**Action item**
Only one stretch of the data is wanted: the line containing "image_urls (flush st)", the line containing "Lemma channel_section_images (st", and every line between them, copied exactly.

==================================================

Lemma existsb_str_in (u : str) (seen : list str) :
  existsb (Store.str_eqb u) seen = true <-> In u seen.
Proof.
  rewrite existsb_exists. split.
  - intros [v [Hv E]]. apply str_eqb_eq in E. now subst.
  - intro H. exists u. split; [exact H|]. now apply str_eqb_eq.
Qed.

Lemma dedup_from_spec (seen l : list str) :
  NoDup (dedup_from seen l) /\
  (forall u, In u (dedup_from seen l) <-> In u l /\ ~ In u seen).
Proof.
  revert seen. induction l as [|u r IH]; intro seen; simpl.
  - split; [constructor|]. tauto.
  - destruct (existsb (Store.str_eqb u) seen) eqn:E.
    + apply existsb_str_in in E. destruct (IH seen) as [Hn Hi].
      split; [exact Hn|]. intro v. rewrite Hi.
      split; [tauto|]. intros [[<-|H] H']; [contradiction|tauto].
    + assert (Hu : ~ In u seen) by (rewrite <- existsb_str_in, E; discriminate).
      destruct (IH (u :: seen)) as [Hn Hi]. split.
      * constructor; [|exact Hn]. rewrite Hi. simpl. tauto.
      * intro v. simpl. rewrite Hi. simpl.
        destruct (list_eq_dec ascii_dec u v) as [<-|Ne]; [tauto|].
        split; [intros [H|H]; [congruence|tauto]|].
        intros [[H|H] H']; [congruence|]. right. split; [exact H|].
        intros [H2|H2]; [congruence|contradiction].
Qed.

Section Builder.
Context {Msg : Type}.
Variable author_bot : Msg -> bool.
Variable display_name : Msg -> str.
Variable msg_created_at : Msg -> Z.
Variable msg_content : Msg -> str.
Variable thread_of : Msg -> option (Z * str).
Variable attachments : Msg -> list Attachment.

Local Abbreviation step' := (step author_bot display_name msg_created_at msg_content
                           thread_of attachments).

(** The image URLs a message contributes before deduplication. *)
Definition msg_images (m : Msg) : list str :=
  if author_bot m then [] else map att_url (filter is_image (attachments m)).

Lemma step_images (st : BState) (m : Msg) :
  image_urls (user_content (step' st m)) =
    image_urls (user_content st) ++ dedup_from (seen_images st) (msg_images m) /\
  seen_images (step' st m) =
    rev (dedup_from (seen_images st) (msg_images m)) ++ seen_images st.
Proof.
  unfold step, msg_images. destruct (author_bot m); simpl.
  { rewrite app_nil_r. auto. }
  destruct (new_images_spec (seen_images st) (attachments m)) as [H1 H2].
  destruct (new_images (seen_images st) (attachments m)) as [images seen] eqn:E.
  simpl in H1, H2. rewrite <- H1.
  set (hdr := match thread_of m with
              | Some (tid, tname) => _ | None => _ end).
  destruct hdr as [cur last].
  destruct images as [|img imgs]; cbn [user_content seen_images].
  - rewrite app_nil_r. auto.
  - set (c := match msg_content m with [] => _ | _ :: _ => _ end).
    destruct c as [|c0 cs]; cbn [user_content seen_images].
    + rewrite image_urls_app, image_urls_images. auto.
    + rewrite !image_urls_app, image_urls_images.
      change (image_urls [TextItem (c0 :: cs)]) with (@nil str).
      rewrite app_nil_r. auto.
Qed.

Definition all_images (msgs : list Msg) : list str := flat_map msg_images msgs.

Lemma fold_images (msgs : list Msg) (st : BState) :
  image_urls (user_content (fold_left step' msgs st)) =
    image_urls (user_content st) ++ dedup_from (seen_images st) (all_images msgs) /\
  seen_images (fold_left step' msgs st) =
    rev (dedup_from (seen_images st) (all_images msgs)) ++ seen_images st.
Proof.
  revert st. induction msgs as [|m msgs IH]; intro st; simpl.
  { rewrite app_nil_r. auto. }
  destruct (step_images st m) as [H1 H2].
  destruct (IH (step' st m)) as [H3 H4].
  unfold all_images in *. simpl. rewrite dedup_from_app.
  rewrite H3, H4, H1, H2, <- app_assoc. split; [reflexivity|].
  rewrite rev_app_distr, <- app_assoc. reflexivity.
Qed.

Lemma flush_images (st : BState) :
  image_urls (flush st) = image_urls (user_content st).
Proof.
  unfold flush. destruct (current_text_block st); [reflexivity|].
  rewrite image_urls_app, app_nil_r. reflexivity.
Qed.

Lemma channel_section_images (st : BState) (e : str * list Msg) :
  image_urls (user_content (channel_section author_bot display_name msg_created_at
                              msg_content thread_of attachments st e)) =
    image_urls (user_content st) ++ dedup_from [] (all_images (snd e)).
Proof.
  destruct e as [name msgs]. unfold channel_section. simpl.
  apply (fold_images msgs (mkB _ _ None [])).
Qed.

==================================================

**Solution to the exercise**
  image_urls (flush st) = image_urls (user_content st).
Proof.
  unfold flush. destruct (current_text_block st); [reflexivity|].
  rewrite image_urls_app, app_nil_r. reflexivity.
Qed.

Lemma channel_section_images (st : BState) (e : str * list Msg) :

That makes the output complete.